Collected data:

(** * haste: layer-normalization forward kernel and GRU inference harness

    A shallow embedding of

    - [lib/layer_norm_forward_gpu.cu.cc]: the CUDA kernel [LayerNorm] and its
      launcher [ForwardPass<T>::Run];
    - [examples/gru.cc]: the host function [GruInference], the class
      [ScopeTimer] and [main].

    The kernel is a template over the element type [T], instantiated at
    [float] and [double]. Here [T] is any type with the operations the kernel
    uses ([Scalar]); [float_scalar] is IEEE binary64 ([double]), with every
    operation rounded. The statements about what the kernel computes assume no
    law of arithmetic. Addition without rounding ([ExactAdd]) holds for
    neither [float] nor [double]; it is a hypothesis only of the parts that say
    what the kernel's order of additions amounts to in exact arithmetic. C++
    [int] and [unsigned] values are integers with their 32-bit wrap-around
    written out; [in_range] and [wf_launch] are the sizes for which nothing
    wraps.

    A thread block runs in segments, a segment being the code between two
    [__syncthreads()]. Within a segment the threads of the block are run one
    after the other, each thread's part of the segment as a whole, in the
    order of their linear index. In every segment a thread writes its own
    cell of [shared] or its own elements of [y] only, and reads no cell that
    another thread writes in that segment ([run_segment_cells_order]); all
    workers of a row store the same two values to the same two elements of
    [cache]. Any other order of the threads of a block, also a different one
    in each segment, gives the same buffers ([run_block_any_order],
    [run_segments_in]); runs in which the accesses of two threads alternate
    within a segment are not modelled. Blocks share nothing but the buffers
    and are run one after the other. An access outside a buffer ends the run
    with [Fault]. *)

From Stdlib Require Import Floats Uint63 String ZArith Lia List.
From stdpp Require Import base tactics option list list_numbers.

Local Open Scope Z_scope.

(** ** 32-bit integers *)

Module Int32.

Definition INT_MAX : Z := 2147483647.
Definition INT_MIN : Z := -2147483648.
Definition UINT_MOD : Z := 4294967296.

(** Conversion of an integer value to [unsigned]. *)
Definition to_uint (z : Z) : Z := z mod UINT_MOD.

(** Conversion of an integer value to [int] (two's complement). *)
Definition to_int (z : Z) : Z := (z + 2147483648) mod UINT_MOD - 2147483648.

Definition int_add (a b : Z) : Z := to_int (a + b).
Definition int_mul (a b : Z) : Z := to_int (a * b).
(** [a / 2] on [int] truncates towards zero. *)
Definition int_half (a : Z) : Z := Z.quot a 2.
Definition uint_add (a b : Z) : Z := to_uint (a + b).
Definition uint_sub (a b : Z) : Z := to_uint (a - b).
Definition uint_mul (a b : Z) : Z := to_uint (a * b).
Definition uint_div (a b : Z) : Z := Z.quot a b.

Definition in_int (z : Z) : Prop := INT_MIN <= z <= INT_MAX.

End Int32.
Import Int32.

(** ** The element type [T] *)

(** The operations of [T] that the kernel uses. *)
Class Scalar (T : Type) : Type := {
  s_zero : T;                 (* static_cast<T>(0.0) *)
  s_eps : T;                  (* static_cast<T>(1e-5) *)
  s_add : T -> T -> T;
  s_sub : T -> T -> T;
  s_mul : T -> T -> T;
  s_div : T -> T -> T;
  s_rsqrt : T -> T;
  s_of_int : Z -> T           (* the conversion int -> T in [v / hidden_size] *)
}.

Declare Scope scalar_scope.
Delimit Scope scalar_scope with S.
Infix "⊕" := s_add (at level 50, left associativity) : scalar_scope.
Infix "⊖" := s_sub (at level 50, left associativity) : scalar_scope.
Infix "⊗" := s_mul (at level 40, left associativity) : scalar_scope.
Infix "⊘" := s_div (at level 40, left associativity) : scalar_scope.
Local Open Scope scalar_scope.

(** Addition without rounding: a commutative monoid. Neither [float] nor
    [double] has it ([float_not_exact]); the integers and the reals do. *)
Class ExactAdd (T : Type) `{Scalar T} : Prop := {
  s_add_assoc : forall a b c : T, a ⊕ (b ⊕ c) = (a ⊕ b) ⊕ c;
  s_add_comm : forall a b : T, a ⊕ b = b ⊕ a;
  s_add_0_l : forall a : T, s_zero ⊕ a = a
}.

(** ** Results of device code *)

Inductive result (A : Type) : Type :=
| Ok (a : A)
| Fault       (* an access outside a buffer *)
| OutOfFuel.   (* a loop did not finish within its fuel *)
Arguments Ok {A} a.
Arguments Fault {A}.
Arguments OutOfFuel {A}.

Global Instance result_ret : MRet result := fun A a => Ok a.
Global Instance result_bind : MBind result := fun A B f m =>
  match m with
  | Ok a => f a
  | Fault => Fault
  | OutOfFuel => OutOfFuel
  end.

(** [a[i]] and [a[i] = v] on a buffer of [length a] elements. *)
Definition ld {A} (a : list A) (i : Z) : result A :=
  if (i <? 0) then Fault
  else match a !! Z.to_nat i with
       | Some v => Ok v
       | None => Fault
       end.

Definition st {A} (a : list A) (i : Z) (v : A) : result (list A) :=
  if (0 <=? i) && (i <? Z.of_nat (length a)) then Ok (<[Z.to_nat i := v]> a)
  else Fault.

(** ** The kernel [LayerNorm] *)

Module LayerNorm.
Section Kernel.
Context {T : Type} `{Scalar T}.

(** The five device buffers the kernel's pointer arguments refer to. *)
Record device : Type := Device {
  d_alpha : list T;
  d_beta : list T;
  d_x : list T;
  d_y : list T;
  d_cache : list T
}.

(** Launch configuration ([gridDim.y], [gridDim.z] and [blockDim.z] are 1). *)
Record launch : Type := Launch {
  gridDim_x : Z;
  blockDim_x : Z;
  blockDim_y : Z;
  shared_elems : Z          (* shared_mem_size / sizeof(T) *)
}.

Record thread : Type := Thread {
  blockIdx_x : Z;
  threadIdx_x : Z;
  threadIdx_y : Z
}.

(** What a thread block sees between two barriers: global memory and the
    block's [shared] array. *)
Record bstate : Type := BState {
  dev : device;
  shared : list T
}.

Section Thread.
Variable l : launch.
Variable hidden_size : Z.
Variable t : thread.

(** Lines 30 and 36-39. *)
Definition batch : Z :=
  to_int (uint_add (uint_mul (blockDim_x l) (blockIdx_x t)) (threadIdx_x t)).
Definition index : Z := to_int (threadIdx_y t).
Definition stride : Z := to_int (blockDim_y l).
Definition batch_idx : Z := int_mul batch hidden_size.
Definition batch_block_idx : Z := to_int (uint_mul (threadIdx_x t) (to_uint stride)).

(** [for (int i = index; i < hidden_size; i += stride) body] *)
Fixpoint for_strided {A} (fuel : nat) (i : Z) (body : Z -> A -> result A) (a : A)
  : result A :=
  if i <? hidden_size then
    match fuel with
    | O => OutOfFuel
    | S fuel' =>
        a' ← body i a;
        for_strided fuel' (int_add i stride) body a'
    end
  else Ok a.

(** The loops run at most [hidden_size] times when [stride] is positive. *)
Definition loop_fuel : nat := Z.to_nat hidden_size.

(** Lines 44-47: reduce sum, up to the first barrier. The thread-local [mean]
    is not yet assigned. *)
Definition seg_sum (mean : T) (s : bstate) : result (T * bstate) :=
  sum ← for_strided loop_fuel index
          (fun i sum => v ← ld (d_x (dev s)) (int_add batch_idx i); Ok (sum ⊕ v))
          s_zero;
  sh ← st (shared s) (int_add batch_block_idx index) sum;
  Ok (mean, BState (dev s) sh).

(** Lines 51-52: the body of one round of the tree reduction. *)
Definition seg_tree (s' : Z) (mean : T) (s : bstate) : result (T * bstate) :=
  if index <? s' then
    a ← ld (shared s) (int_add batch_block_idx index);
    b ← ld (shared s) (int_add (int_add batch_block_idx index) s');
    sh ← st (shared s) (int_add batch_block_idx index) (a ⊕ b);
    Ok (mean, BState (dev s) sh)
  else Ok (mean, s).

(** Line 57. *)
Definition seg_mean (mean : T) (s : bstate) : result (T * bstate) :=
  v ← ld (shared s) batch_block_idx;
  Ok (v ⊘ s_of_int hidden_size, s).

(** Lines 61-66: reduce squared difference. *)
Definition seg_sumsq (mean : T) (s : bstate) : result (T * bstate) :=
  sumsq ← for_strided loop_fuel index
            (fun i sumsq =>
               v ← ld (d_x (dev s)) (int_add batch_idx i);
               let diff := v ⊖ mean in
               Ok (sumsq ⊕ diff ⊗ diff))
            s_zero;
  sh ← st (shared s) (int_add batch_block_idx index) sumsq;
  Ok (mean, BState (dev s) sh).
(** * Parallax XHash Stratum-to-Getwork proxy: job tracking and miner sessions

    A shallow embedding of [xhash_stratum_proxy.py]: the [JobManager]
    (work polling, the bounded job cache, solution forwarding) and the
    [MinerSession] dispatch engine with its two dialects, followed by the
    properties that the specification states about them.

    Conventions of the embedding.
    - Python exceptions are values of [exn]; a call that can raise returns an
      [outcome].
    - JSON data coming from a miner is a [value].  A [string] holds one
      code point per character, so it stands for a Python [str] whose code
      points are below 256.  On these [int(_, 16)] is modelled in full,
      the white space U+0085 and U+00A0 included; [str.lower] is
      modelled on the ASCII letters.
    - The Python [dict] is an insertion-ordered association list with unique
      keys ([PyDict]).
    - The upstream node and the socket are the environment: what
      [eth_getWork] and [eth_submitWork] answer, and whether a socket write
      succeeds, are inputs of the model.  The job manager and the
      sessions take the answers of the node as such inputs; [get_work] is
      typed as the source types it, [None] or a list, here of strings.
      [NodeRPC] itself is embedded further down, over the HTTP exchange
      as its input. *)

From Stdlib Require Import List String Ascii ZArith NArith Lia Bool.
From Stdlib Require HexString.
Import ListNotations.
Local Open Scope string_scope.

Set Implicit Arguments.
Set Warnings "-register-all".

(* ------------------------------------------------------------------ *)
(** ** Python values, exceptions and the builtins the proxy uses *)
(* ------------------------------------------------------------------ *)

Inductive exn : Type :=
| AttributeError
| TypeError
| IndexError
| KeyError
| ValueError.

Inductive outcome (A : Type) : Type :=
| Return (a : A)
| Raise (e : exn).

Arguments Return {A} a.
Arguments Raise {A} e.

(** A deserialised JSON value ([json.loads]).  [VFloat n d] stands for the
    double nearest to the rational [n/d]; only its being zero or not is
    ever inspected. *)
Inductive value : Type :=
| VNone
| VBool (b : bool)
| VInt (z : Z)
| VFloat (num : Z) (den : positive)
| VStr (s : string)
| VList (l : list value)
| VDict (d : list (string * value)).

(** Python truth value of a JSON value. *)
Definition truthy (v : value) : bool :=
  match v with
  | VNone => false
  | VBool b => b
  | VInt z => negb (Z.eqb z 0)
  | VFloat n _ => negb (Z.eqb n 0)
  | VStr s => negb (String.eqb s "")
  | VList l => match l with [] => false | _ => true end
  | VDict d => match d with [] => false | _ => true end
  end.

(** [len(v)] *)
Definition py_len (v : value) : outcome nat :=
  match v with
  | VStr s => Return (String.length s)
  | VList l => Return (List.length l)
  | VDict d => Return (List.length d)
  | _ => Raise TypeError
  end.

(** [v[i]] for a non-negative literal index [i]. *)
Definition py_getitem (v : value) (i : nat) : outcome value :=
  match v with
  | VList l =>
      match nth_error l i with
      | Some x => Return x
      | None => Raise IndexError
      end
  | VStr s =>
      match String.get i s with
      | Some c => Return (VStr (String c ""))
      | None => Raise IndexError
      end
  | VDict _ => Raise KeyError
  | _ => Raise TypeError
  end.

(** [v[:a]] and [v[-b:]]: only whether the slice can be taken matters
    (it is a logging argument).  On a dict the exception is [TypeError]
    before Python 3.12 and [KeyError] from 3.12 on; the model says
    [TypeError]. *)
Definition py_sliceable (v : value) : outcome unit :=
  match v with
  | VStr _ | VList _ => Return tt
  | _ => Raise TypeError
  end.

(** [c.lower()] on one ASCII character. *)
Definition lower_ascii (c : ascii) : ascii :=
  let n := nat_of_ascii c in
  if andb (Nat.leb 65 n) (Nat.leb n 90) then ascii_of_nat (n + 32) else c.

(** [s.lower()] *)
Fixpoint lower (s : string) : string :=
  match s with
  | EmptyString => EmptyString
  | String c r => String (lower_ascii c) (lower r)
  end.

(** [s.startswith(p)] *)
Fixpoint startswith (s p : string) {struct p} : bool :=
  match p with
  | EmptyString => true
  | String c p' =>
      match s with
      | EmptyString => false
      | String d s' => if Ascii.eqb c d then startswith s' p' else false
      end
  end.

(** [hex(n)] for a non-negative integer: ["0x"] and lowercase digits. *)
Definition hex (n : N) : string := HexString.of_N n.

(** *** [int(s, 16)] *)

(** The white space that [int] skips: the ASCII blanks (space, and tab to
    carriage return) and, in a string that is not pure ASCII, every
    Unicode white space, which [int] turns into a space before it reads
    the digits; below 256 these are U+0085 and U+00A0.  No code point
    from 128 to 255 is a decimal digit. *)
Definition is_space (c : ascii) : bool :=
  let n := nat_of_ascii c in
  orb (orb (Nat.eqb n 32) (andb (Nat.leb 9 n) (Nat.leb n 13)))
      (orb (Nat.eqb n 133) (Nat.eqb n 160)).

(** [c.isascii()] and [s.isascii()] *)
Definition isascii_char (c : ascii) : bool := Nat.ltb (nat_of_ascii c) 128.

Fixpoint isascii (s : string) : bool :=
  match s with
  | String c r => andb (isascii_char c) (isascii r)
  | EmptyString => true
  end.

Fixpoint lstrip (s : string) : string :=
  match s with
  | String c r => if is_space c then lstrip r else s
  | EmptyString => EmptyString
  end.

Fixpoint all_space (s : string) : bool :=
  match s with
  | String c r => andb (is_space c) (all_space r)
  | EmptyString => true
  end.

Definition digit16 (c : ascii) : option N := HexString.ascii_to_digit c.

Definition is_underscore (c : ascii) : bool := Ascii.eqb c "_".

(** The digit loop of [int]: digits with single underscores between them,
    then optional trailing white space.  [prev_us] tells whether the
    character read just before was an underscore. *)
Fixpoint digits16 (s : string) (prev_us : bool) (acc : N) : option N :=
  match s with
  | EmptyString => if prev_us then None else Some acc
  | String c r =>
      match digit16 c with
      | Some d => digits16 r false (N.add d (N.mul 16 acc))
      | None =>
          if is_underscore c then
            if prev_us then None else digits16 r true acc
          else if prev_us then None
          else if all_space s then Some acc else None
      end
  end.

- AIM OF THE EXERCISE:
Search the data for the string "after" and copy each line where it appears.

- TASK SOLUTION:
    after the other, each thread's part of the segment as a whole, in the
    and are run one after the other. An access outside a buffer ends the run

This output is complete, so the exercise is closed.